Бродский как поэт был и остался далек от тематики и лирического строя стихов Ахматовой. Цветаева, которую он впоследствии назовет самым крупным русским поэтом двадцатого века, была ему роднее и ближе. Однако трудно переоценить значение для Бродского встречи с Ахматовой и длительного общения с нею, последним великим представителем Серебряного века. При всей разнице лет и опыта Ахматова относилась к Бродскому как к равному, а его стихи называла «волшебными». Среди молодых поэтов, окружавших ее в последние годы жизни, Бродский занимал особое место.

Бродского и его сверстников прежде всего привлекала в Ахматовой ее личность, ее манера вести себя, говорить, смотреть на мир, относиться к людям. Все это произвело глубокое впечатление на молодого советского человека, привыкшего, по словам самого Бродского, иметь дело с людьми «другой категории». Ахматова была человеком иной эпохи, шкала ценностей у нее была иная, не советская, и она продолжала сохранять в своей жизни эту как бы уже отодвинутую временем в сторону шкалу. Ее биография и литературная судьба были тяжелыми. Удачей было уже то, что она смогла физически уцелеть. «…Главным было не то, что она умна, — объяснял Бродский, — главное было другое, что она умела прощать».

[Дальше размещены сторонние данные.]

(* ===== verification/DirectBackend.v ===== *)
(** * Requests without the middleware

    Model of [src/http/app/backend.rs] (less the attestation fetch, in
    [Reports.v]): the direct path from the completion endpoint to the service, and
    the shaping of what the upstream answers. *)
From S2P Require Import Prelude StrOps Json Serde Canonical Identity Fs Revocation Receipt ReceiptStore Session SessionStore.
From S2P Require Import Upstream AciVerifier Verifiers Claims Errors E2ee E2eeFields Sse Service Forward Streaming MiddlewareForward Completion Access.
From S2P Require Import RouterHandler.
Import Types.

Record BackendForwardInput := {
  bf_context : GatewayRequestContext;
  bf_endpoint_path : string;
  bf_received_body : string;
  bf_forwarded_body : option string;
  bf_upstream_required : bool;
  bf_requester : option ReceiptOwner;
  bf_e2ee : option E2eeRequestContext;
  bf_stream : bool;
}.

(** ** The request *)

(** [message.get("tool_calls").as_array().is_some_and(is_empty)] *)
Definition has_empty_tool_calls (message : list (string * Value)) : bool :=
  match map_get "tool_calls" message with Some (Arr []) => true | _ => false end.

Definition strip_message (message : Value) : Value * bool :=
  match message with
  | Obj m => if has_empty_tool_calls m then (Obj (map_remove "tool_calls" m), true) else (message, false)
  | _ => (message, false)
  end.

Definition strip_empty_tool_calls (payload : Value) : Value * bool :=
  match payload with
  | Obj m =>
      match map_get "messages" m with
      | Some (Arr messages) =>
          let stripped := map strip_message messages in
          (Obj (map_insert "messages" (Arr (map fst stripped)) m), existsb snd stripped)
      | _ => (payload, false)
      end
  | _ => (payload, false)
  end.

Definition generate_request_id `{Digest} (bytes : string) : string := "req_" +:+ hex_encode bytes.

(** ** The response *)

(** [StatusCode::from_u16(..).unwrap_or(OK)] *)
Definition status_or_ok (status : Z) : Z := if (100 <=? status) && (status <? 1000) then status else 200.

Section Headers.
Context `{Http}.

(** A header whose name is known. *)
Definition insert_str_header (name value : string) (headers : gmap string string) : gmap string string :=
  match header_value value with Some v => <[name := v]> headers | None => headers end.

Definition chat_response_headers (receipt_id : string) (upstream_headers : gmap string string) (default_content_type : string)
    (e2ee : option E2eeResponseInfo) : gmap string string :=
  let headers := insert_str_header "x-receipt-id" receipt_id ∅ in
  let headers := match e2ee with
                 | Some info => insert_str_header "x-e2ee-algo" (ei_algo info)
                                  (insert_str_header "x-e2ee-version" (ei_version info) (<["x-e2ee-applied" := "true"]> headers))
                 | None => <["x-e2ee-applied" := "false"]> headers
                 end in
  insert_str_header "content-type" match upstream_headers !! "content-type" with Some c => c | None => default_content_type end headers.

Definition not_relayed (name : string) : bool :=
  existsb (String.eqb (to_ascii_lowercase name)) ["connection"; "transfer-encoding"; "content-length"].

Definition upstream_direct_response_headers (upstream_headers : gmap string string) : gmap string string :=
  fold_left (fun h kv => if not_relayed kv.1 then h else insert_header kv.1 kv.2 h) (iterate upstream_headers) ∅.

Definition upstream_direct_response (upstream : UpstreamResponse) (default_content_type : string) : HttpResponse :=
  let headers := upstream_direct_response_headers (resp_headers upstream) in
  let headers := match headers !! "content-type" with Some _ => headers | None => <["content-type" := default_content_type]> headers end in
  {| hr_status := status_or_bad_gateway (status_code upstream); hr_headers := headers; hr_body := Text (resp_body upstream) |}.
End Headers.

Section Errors.
Context `{SerdeJson} `{Http}.

Definition image_input_error_response (endpoint_path received_body : string) (upstream_status : Z) (upstream_body : string) :
    option HttpResponse :=
  '(status, body) ← image_input_error_parts (surface_for_path endpoint_path) received_body upstream_status upstream_body None;
  Some (sent (parts_response status body)).

Definition UpstreamError_text (e : UpstreamError) : string :=
  match e with
  | Routing m => "upstream routing error: " +:+ m
  | Transport m => "upstream transport error: " +:+ m
  | ChannelBindingMismatch m => "upstream channel binding mismatch: " +:+ m
  | Upstream status body => "upstream rejected request with status " +:+ z_to_string status +:+ ": " +:+ body
  end.

Definition upstream_proxy_error_response (e : UpstreamError) : HttpResponse := http_error 502 "upstream_error" (UpstreamError_text e).

Definition routing_error_response (message : string) : HttpResponse := http_error 400 "model_routing_error" message.

(** What both modes answer to an error of the service. *)
Definition forward_error_response (e : ServiceError) : HttpResponse :=
  match e with
  | UpstreamVerification uv => upstream_verification_error_response uv
  | ServiceE2ee err => e2ee_error_response err
  | ServiceUpstream (Routing message) => routing_error_response message
  | other => internal_error_response other
  end.
End Errors.

(** ** Forwarding *)

Section ForwardToBackend.
Context `{Digest} `{Crypto} `{CurveLibs} `{SerdeJson} `{KeyProvider} `{Http}.
Context {V S Env : Type} `{SessionStoreOps S}.
Context `{UpstreamVerifier V (Shared S Env Rng)} `{!Outside (Shared S Env Rng)}.
Context (svc : AciService V).
Context (pauses : list (result UpstreamError string) -> list (option (result UpstreamError string))).

Abbreviation State := (State (S := S) (Env := Env)).

Definition direct_request (input : BackendForwardInput) : ChatCompletionRequest :=
  {| rq_context := bf_context input; endpoint_path := bf_endpoint_path input; received_body := bf_received_body input;
     forwarded_body := bf_forwarded_body input; upstream_required := Some (bf_upstream_required input);
     upstream_verification_event := None; requester := bf_requester input; rq_e2ee := bf_e2ee input |}.

Definition direct_stream (input : BackendForwardInput) (forward : StartedStream) : HttpResponse :=
  let headers := chat_response_headers (st_receipt_id forward) (st_headers forward) "text/event-stream" (st_e2ee forward) in
  {| hr_status := status_or_ok (st_status forward);
     hr_headers := <["cache-control" := "no-cache"]> (<["x-accel-buffering" := "no"]> headers);
     hr_body := DirectBody (ReceiptFinalizingStream_new (pauses (st_body forward)) (st_builder forward) (bf_requester input)
                  (bf_endpoint_path input) (bf_e2ee input) (match bf_e2ee input with Some _ => true | None => false end)) |}.

Definition direct_stream_error (input : BackendForwardInput) (forward : StreamingUpstreamError) : HttpResponse :=
  match image_input_error_response (bf_endpoint_path input) (bf_received_body input) (err_status forward) (err_body forward) with
  | Some resp => resp
  | None =>
      {| hr_status := status_or_ok (err_status forward); hr_headers := upstream_direct_response_headers (err_headers forward);
         hr_body := Text (err_body forward) |}
  end.

Definition direct_buffered (forward : ForwardResult) : HttpResponse :=
  {| hr_status := status_or_ok (upstream_status forward);
     hr_headers := chat_response_headers (receipt_id (fr_receipt forward)) (upstream_headers forward) "application/json" (fr_e2ee forward);
     hr_body := Text (upstream_body forward) |}.

Definition forward_to_backend (input : BackendForwardInput) (st : State) : HttpResponse * State :=
  if bf_stream input then
    let '(r, st) := forward_chat_completion_stream_request svc (direct_request input) st in
    (match r with
     | Ok (ForwardStream forward) => direct_stream input forward
     | Ok (StreamUpstreamError forward) => direct_stream_error input forward
     | Err e => forward_error_response e
     end, st)
  else
    let '(r, st) := forward_chat_completion_request svc (direct_request input) st in
    (match r with Ok forward => direct_buffered forward | Err e => forward_error_response e end, st).

(** The body of a streaming answer: an error ends it, and it is not polled again. *)
Definition direct_poll (ended : bool) (f : Finalizing ReceiptOwn) (st : State) : Poll (option string) * bool * Finalizing ReceiptOwn * State :=
  if ended then (Ready None, true, f, st)
  else
    let '(o, f, st) := receipt_poll svc f st in
    match o with
    | Pending => (Pending, false, f, st)
    | Ready (Some (Ok bytes)) => (Ready (Some bytes), false, f, st)
    | Ready _ => (Ready None, true, f, st)
    end.
End ForwardToBackend.

(** ** Whose headers an answer carries *)

(** The error of an upstream that was asked for a stream is relayed with its headers,
    those the gateway speaks with among them: the client is given a receipt id that the
    upstream made up. *)
Theorem direct_error_headers_relayed `{Digest} `{Crypto} `{CurveLibs} `{SerdeJson} `{KeyProvider} `{HttpLaws} {V S Env : Type} `{SessionStoreOps S}
    `{UpstreamVerifier V (Shared S Env Rng)} `{!Outside (Shared S Env Rng)} (svc : AciService V) pauses input st e st' name forged :
  bf_stream input = true ->
  forward_chat_completion_stream_request (S := S) (Env := Env) svc (direct_request input) st = (Ok (StreamUpstreamError e), st') ->
  image_input_error_response (bf_endpoint_path input) (bf_received_body input) (err_status e) (err_body e) = None ->
  err_headers e = {[ name := forged ]} -> header_name name = Some "x-receipt-id" -> header_value forged = Some forged ->
  hr_headers (forward_to_backend svc pauses input st).1 !! "x-receipt-id" = Some forged.
Proof.
  intros Hs Hf Hi He Hn Hv. unfold forward_to_backend. rewrite Hs, Hf. cbn [fst]. unfold direct_stream_error. rewrite Hi.
  cbn [hr_headers]. unfold upstream_direct_response_headers. rewrite He.
  assert (iterate {[ name := forged ]} = [(name, forged)]) as ->.
  { apply Permutation_singleton_r. rewrite iterate_perm. by rewrite map_to_list_singleton. }
  cbn [fold_left fst snd]. assert (not_relayed name = false) as ->.
  { apply header_name_lower in Hn. unfold not_relayed. by rewrite <- Hn. }
  unfold insert_header. rewrite Hn, Hv. by rewrite lookup_insert_eq.
Qed.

…Сколько было в ее жизни, и тем не менее в ней никогда не было ненависти, она никого не упрекала, ни с кем не сводила счеты. Она просто могла многому научить. Смирению, например. Я думаю — может быть, это самообман, — но я думаю, что во многом именно ей я обязан лучшими своими человеческими качествами. Если бы не она, потребовалось бы больше времени для их развития, если бы они вообще появились.

Будучи «дикарем во всех отношениях», Бродский научился у Ахматовой «некоторым элементам христианской психологии». Этическое влияние Ахматовой на Бродского было колоссальным; «его экзистенциальные выборы, его представления о ценностях как бы подсознательно диктовались Ахматовой, — заключает Томас Венцлова, — можно сказать, он ее интериоризировал, сделал частью себя». И внешне Ахматова произвела на Бродского неизгладимое впечатление: «Она была невероятно привлекательна, она была очень высокого роста, не знаю точно, какого именно, но я был ниже ее, и, когда мы гуляли, я старался быть выше, чтобы не испытывать комплекса неполноценности». При виде Ахматовой, говорил он, стало понятным, почему Россия временами управлялась императрицами.

Язык есть Бог. Заметки об Иосифе Бродском [с иллюстрациями] - i_012.png

[Фото 12. У гроба Ахматовой, 10 марта 1966 г. Фото Б. Шварцмана.]

После ареста Бродского Ахматовой стало казаться, что она как бы причастна к обрушившимся на него бедам. Она всю жизнь жила под надзором и слежкой и подозревала, что органы заинтересовались Иосифом из-за знакомства с ней. Целиком эту гипотезу нельзя исключить, но Бродский никак не хотел с ней смириться. В усилиях и хлопотах, связанных с борьбой за освобождение Бродского, долю Ахматовой трудно переоценить. Он считал, что он у нее в долгу — и не только за это, но и за то, что она помогла ему стать человеком.